# Monads by Diagram

Sunday January 25, 2015

Let's get some notation out of the way:

A “function” is represented by a rectangle. Its arguments (“input”) appear above it, and its result (“output”) appears to its right.

We have some idea of “values” which can be worked with. We introduce the idea of a “monadic value” which can be thought of as “wrapping” our more familiar values.

There's a function called “unit” which takes a value and returns a monadic value. Now we can make monadic values from our usual values.

There's a function called “bind” which takes a function and a monadic value. The argument function takes a value and returns a monadic value. The argument monadic value gets unwrapped by “bind” and its value becomes the argument to the passed function. Now we can do things to our monadic values.

That's it. Monads are defined. They should obey some reasonable rules, but that’s it.

And yet you want more?

Nobody wants to write functions that take a normal value and return a monadic value. The “map” function takes a normal function that knows nothing about monads and returns a function that takes and returns monadic values. Just use the resulting function on your monadic values! So convenient!
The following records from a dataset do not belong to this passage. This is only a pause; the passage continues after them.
(** * appleseed: three model plug-ins, embedded and verified

    Shallow embedding of
    - [renderer/modeling/bsdf/orennayarbrdf.cpp]            (module [OrenNayar]),
    - [renderer/modeling/surfaceshader/voxelaosurfaceshader.cpp] (module [VoxelAO]),
    - [renderer/modeling/aov/pixelvariationaov.cpp]         (module [PixelVariation]).

    Number model.  The C++ [float] and [double] values are embedded as exact
    rationals [Q]: every arithmetic operator is the exact one, every
    comparison is the decidable comparison of [Q].  Rounding and overflow
    are outside the model.  The one division by zero the embedded code can
    perform, the quotient of the zero vector by its length in [normalize],
    yields NaN in C++; it is modelled: a computed value is an [option Q],
    [None] being NaN, every arithmetic operation with a NaN operand is NaN
    and every comparison with a NaN operand is false.  The transcendental
    functions of <cmath> and the constants derived from pi are not
    rational; they are taken as an interface ([Libm]) and the theorems hold
    for every implementation of it.

    Functions of the repository that the three files call but that live in
    other files are modelled where they are first used, each under a comment
    that says so; collaborators of the host renderer (random stream, scene,
    voxel tree, intersectors, occlusion estimators) are interfaces
    ([OrenNayar.Host], [VoxelAO.Host]).

    Out parameters and [this] are threaded explicitly: a function returns
    the new content of what the C++ writes. *)

From Stdlib Require Import QArith Qabs Lqa ZArith NArith Lia String List.
From stdpp Require Import base gmap strings list.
The “join” function unwraps a doubly-monadic value. You want this.

We can combine the “map” and “join” functions to get the “bind” function. Pretty neat!

And yet you want a real explanation?

For a lucid formal exposition, read Monads for Functional Programming. The above is my attempt to express the key definitions there, without the mathematical Haskell notation.
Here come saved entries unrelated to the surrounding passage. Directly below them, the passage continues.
Lemma sys_step_enabled i s t :
  sys_threads s !! i = Some t →
  is_Some (thread_step (sys_c s) (sys_locked s) (sys_fetches s) t) →
  is_Some (sys_step i s).
Proof.
  intros Ht [[[[c l] f] t'] Hs]. unfold sys_step. rewrite Ht. simpl.
  rewrite Hs. simpl. by eexists.
Qed.

(** No deadlock: unless every call has finished, some call can move. *)
Lemma progress s :
  well_formed s → ¬ all_finished s → ∃ i s', sys_step i s = Some s'.
Proof.
  intros [Hlock Hcol] Hnot.
  assert (∃ i t, sys_threads s !! i = Some t
                 ∧ is_Some (thread_step (sys_c s) (sys_locked s) (sys_fetches s) t))
    as (i & t & Ht & Hen).
  { destruct (sys_locked s) eqn:El.
    - destruct (Hlock eq_refl) as (i & t & sets & todo & Ht & Hpc).
      exists i, t. split; [done|].
      apply thread_step_enabled; [by rewrite Hpc|by rewrite Hpc|eauto].
    - apply not_Forall_Exists in Hnot; [|apply _].
      apply Exists_exists in Hnot as (t & Hin & Hpc).
      apply list_elem_of_lookup in Hin as [i Ht].
      exists i, t. split; [done|].
      apply thread_step_enabled; [done| |done].
      by apply (Forall_lookup_1 _ _ _ _ Hcol Ht). }
  destruct (sys_step_enabled i s t Ht Hen) as [s' Hs']. eauto.
Qed.

Lemma can_finish_within n : ∀ s,
  well_formed s → (total_pending s ≤ n)%nat →
  ∃ sched, all_finished (exec sched s).
Proof.
  induction n as [|n IH]; intros s Hwf Hle.
  - destruct (decide (all_finished s)) as [Hfin|Hnot]; [by exists []|].
    destruct (progress s Hwf Hnot) as (i & s' & Hs).
    apply sys_step_pending in Hs. lia.
  - destruct (decide (all_finished s)) as [Hfin|Hnot]; [by exists []|].
    destruct (progress s Hwf Hnot) as (i & s' & Hs).
    destruct (IH s') as [sched Hsched].
    + by eapply well_formed_step.
    + apply sys_step_pending in Hs. lia.
    + exists (i :: sched). unfold exec in *. simpl. by rewrite Hs.
Qed.

(** Whatever has been scheduled so far, the calls can all be run to
    their end: the mutex is released on every path, also by a panic. *)
Lemma scrapes_can_finish c ws sched :
  ∃ sched', all_finished (exec (sched ++ sched') (concurrent_scrapes c ws)).
Proof.
  destruct (can_finish_within
              (total_pending (exec sched (concurrent_scrapes c ws)))
              (exec sched (concurrent_scrapes c ws)))
    as [sched' H].
  - apply well_formed_exec, well_formed_start.
  - reflexivity.
  - exists sched'. by rewrite exec_app.
Qed.

(** ** A call on its own *)

Lemma s_fetched_Collect c w : s_fetched (Collect c w) = u_fetched (updateStats c w).
Proof. unfold Collect. by destruct (u_outcome _) as [[e|]|]. Qed.

Lemma updateStats_fetched c w :
  ¬ now_check w < expired c → u_fetched (updateStats c w) = true.
Proof.
  intros Hf. unfold updateStats.
  destruct (Z.ltb_spec (now_check w) (expired c)); [lia|].
  destruct (fetch _); [|done]. by destruct (range_Queues _ _).
Qed.

Lemma alone_inv_step c w j s s' :
  alone_inv c w s → sys_step j s = Some s' → alone_inv c w s'.
Proof.
  intros Hinv H.
  apply sys_step_inv in H as (t & c1 & l & f & t' & Ht & Hs & ->).
  pose proof (Collect_outcome c w) as Hout.
  destruct Hinv as [|sets todo cur Hfetched Hfin|ms sent Hms Hlog Hpan Hsent|];
    cbn [sys_threads sys_c sys_locked sys_fetches concurrent_scrapes] in *;
    (destruct j as [|j]; [|done]); injection Ht as <-;
    unfold thread_step in Hs; simpl in Hs.
  - (* the call takes the mutex *)
    destruct (Z.ltb_spec (now_check w) (expired c)) as [Hf|Hf].
    + injection Hs as <- <- <- <-. simpl.
      pose proof (alone_collecting c w all_metrics []) as Hc.
      rewrite (Collect_fresh c w Hf) in Hc. simpl in Hc. by apply Hc.
    + destruct (fetch (http_Get w (uri c))) as [stats|e] eqn:E.
      * injection Hs as <- <- <- <-. simpl.
        apply (alone_updating c w [] (range_order w stats)).
        -- apply updateStats_fetched. lia.
        -- apply updateStats_range; [lia|done].
      * injection Hs as <- <- <- <-. simpl.
        pose proof (alone_finished c w) as Hc.
        rewrite (Collect_error c w e) in Hc by (done || lia). exact Hc.
  - (* the call is inside the loop *)
    unfold finish_update in Hfin.
    destruct sets as [|[[m name] v] sets];
      [destruct todo as [|[name' [q|]] todo]|];
      injection Hs as <- <- <- <-; simpl in *.
    + injection Hfin as Hst Hou. rewrite <- Hou in Hout.
      destruct Hout as (Hsent & Hlog & Hpan).
      pose proof (alone_collecting c w all_metrics [] ltac:(done) Hlog Hpan)
        as Hc.
      rewrite s_fetched_Collect, Hfetched, s_state_Collect, <- Hst in Hc.
      apply Hc. by rewrite Hsent, s_state_Collect, <- Hst.
    + by apply (alone_updating c w (queue_sets name' q) todo cur).
    + injection Hfin as Hst Hou. rewrite <- Hou in Hout.
      destruct Hout as (Hsent & Hlog & Hpan).
      pose proof (alone_finished c w) as Hc.
      by rewrite s_fetched_Collect, Hfetched, s_state_Collect, <- Hst,
        Hsent, Hlog, Hpan in Hc.
    + by apply (alone_updating c w sets todo (Set_ m name v cur)).
  - (* the call collects a vector *)
    destruct ms as [|m ms]; [done|]. injection Hs as <- <- <- <-. simpl.
    destruct ms as [|m' ms].
    + pose proof (alone_finished c w) as Hc.
      by rewrite <- Hsent, Hlog, Hpan in Hc.
    + apply (alone_collecting c w (m' :: ms)); try done.
      by rewrite <- app_assoc.
  - done.
Qed.

Lemma alone_inv_exec c w sched : ∀ s,
  alone_inv c w s → alone_inv c w (exec sched s).
Proof.
  induction sched as [|j sched IH]; intros s Hinv; [done|].
  unfold exec. simpl. apply IH.
  destruct (sys_step j s) as [s'|] eqn:E; simpl; [|done].
  by eapply alone_inv_step.
Qed.

(** A call that runs with no other call around does what [Collect]
    computes: the same collector afterwards, the same fetch, log, vectors
    sent and panic. *)
Lemma alone_is_Collect c w sched :
  let s := exec sched (concurrent_scrapes c [w]) in
  all_finished s →
  sys_c s = s_state (Collect c w)
  ∧ sys_locked s = false
  ∧ sys_fetches s = (if s_fetched (Collect c w) then 1 else 0)%nat
  ∧ ∃ t, sys_threads s = [t]
         ∧ t_log t = s_log (Collect c w)
         ∧ t_sent t = s_sent (Collect c w)
         ∧ t_panicked t = s_panicked (Collect c w).
Proof.
  intros s Hfin.
  pose proof (alone_inv_exec c w sched _ (alone_start c w)) as Hinv.
  fold s in Hinv. unfold all_finished in Hfin.
  destruct Hinv; cbn [sys_threads sys_c sys_locked sys_fetches
                      concurrent_scrapes] in *.
  - by apply Forall_cons in Hfin as [Hfin _].
  - by apply Forall_cons in Hfin as [Hfin _].
  - by apply Forall_cons in Hfin as [Hfin _].
  - split_and!; try done. by eexists.
Qed.

(** C9, as stated, fails.  With the upstream unreachable, two calls that
    arrive with the cache expired both fetch.  With a zero interval, two
    calls that arrive together both fetch even though both fetches
    succeed, and call 0 sends the size of q1 from the first snapshot (1)
    next to the memory of q1 from the second (8). *)
Lemma C9_counterexample :
  (let s := exec [0; 1]%nat outage_race in
   all_finished s ∧ sys_fetches s = 2%nat)
  ∧ (let s := exec overlapping_schedule zero_interval_race in
     all_finished s ∧ sys_fetches s = 2%nat
     ∧ (∃ t, sys_threads s !! 0%nat = Some t
             ∧ value_in (t_sent t) m_size "q1" = Some (float64_of_int 1)
             ∧ value_in (t_sent t) m_memory "q1" = Some (float64_of_int 8))
     ∧ ∃ qa qb,
         Queues (decoded snapshot_q1_q2) !! "q1" = Some (Some qa)
         ∧ Queues (decoded snapshot_q1_only) !! "q1" = Some (Some qb)
         ∧ Size qa = 1 ∧ Memory qa = 0 ∧ Size qb = 7 ∧ Memory qb = 8).
Proof.
  split.
  - split; [|vm_compute; reflexivity].
    unfold all_finished. vm_compute. repeat constructor.
  - split_and!.
    + unfold all_finished. vm_compute. repeat constructor.
    + vm_compute. reflexivity.
    + eexists. split_and!; vm_compute; reflexivity.
    + do 2 eexists. split_and!; vm_compute; reflexivity.
Qed.

Lemma race_conditions_replicate c w n stats :
  ¬ now_check w < expired c → fetch (http_Get w (uri c)) = Ok stats →
  (∀ k, Queues stats !! k ≠ Some None) →
  now_check w < now_update w + interval c →
  race_conditions c (replicate n w).
Proof.
  intros Hf He Hnil Hw. split.
  - by apply Forall_replicate.
  - apply Forall_replicate. eauto.
  - intros i j wi wj Hi Hj _.
    apply lookup_replicate in Hi as [-> _].
    by apply lookup_replicate in Hj as [-> _].
Qed.

(** Safety of a race: the invariant read off at any point of any
    schedule. *)
Lemma race_safety (c : lmqCollector) (ws : list world) (s : system) :
  race_inv c ws s →
  (sys_fetches s ≤ 1)%nat
  ∧ length (sys_threads s) = length ws
  ∧ ((∃ t, t ∈ sys_threads s ∧ t_pc t = Finished) →
     sys_fetches s = 1%nat
     ∧ ∃ w, w ∈ ws
            ∧ sys_c s = s_state (Collect c w)
            ∧ s_sent (Collect c w) = collect_all (s_state (Collect c w))
            ∧ ∀ t, t ∈ sys_threads s → t_pc t = Finished →
                   t_sent t = s_sent (Collect c w)
                   ∧ t_log t = [] ∧ t_panicked t = false).
Proof.
  intros [|i w sets todo cur Ew Hfin Hexp|i w ts Ew Hsent Hlen Hall];
    cbn [sys_fetches sys_threads sys_c concurrent_scrapes].
  - split_and!; [lia|by rewrite length_fmap|].
    intros (t & Ht & Hpc). apply list_elem_of_fmap in Ht as (w & -> & _). done.
  - split_and!; [lia|by rewrite length_insert, length_fmap|].
    intros (t & Ht & Hpc). apply list_elem_of_lookup in Ht as [k Hk].
    destruct (decide (k = i)) as [->|Hne].
    + rewrite list_lookup_insert_eq in Hk; [by injection Hk as <-|].
      rewrite length_fmap. by eapply lookup_lt_Some.
    + rewrite list_lookup_insert_ne, list_lookup_fmap in Hk by done.
      destruct (ws !! k); simpl in Hk; [|done]. by injection Hk as <-.
  - split_and!; [lia|done|]. intros _. split; [done|].
    exists w. split_and!; [by eapply list_elem_of_lookup_2|done|done|].
    intros t Ht Hpc.
    pose proof (proj1 (Forall_forall _ _) Hall t Ht) as (Hlog & Hpan & Hserved).
    rewrite Hpc in Hserved. by rewrite Hsent.
Qed.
For a plain-talking explanation with practical examples in friendly Ruby, read or (preferably) watch Refactoring Ruby with Monads. Tom Stuart uses `from_value` for “unit”, `and_then` for “bind”, and `within` for calling “map” and applying the result.

For a great overview of even more kinds of things and much better illustration than I can manage, read Functors, Applicatives, And Monads In Pictures. This follows the Haskell in using `fmap` for “map”.

And don't forget:

“a monad is a monoid in the category of endofunctors, what's the problem?”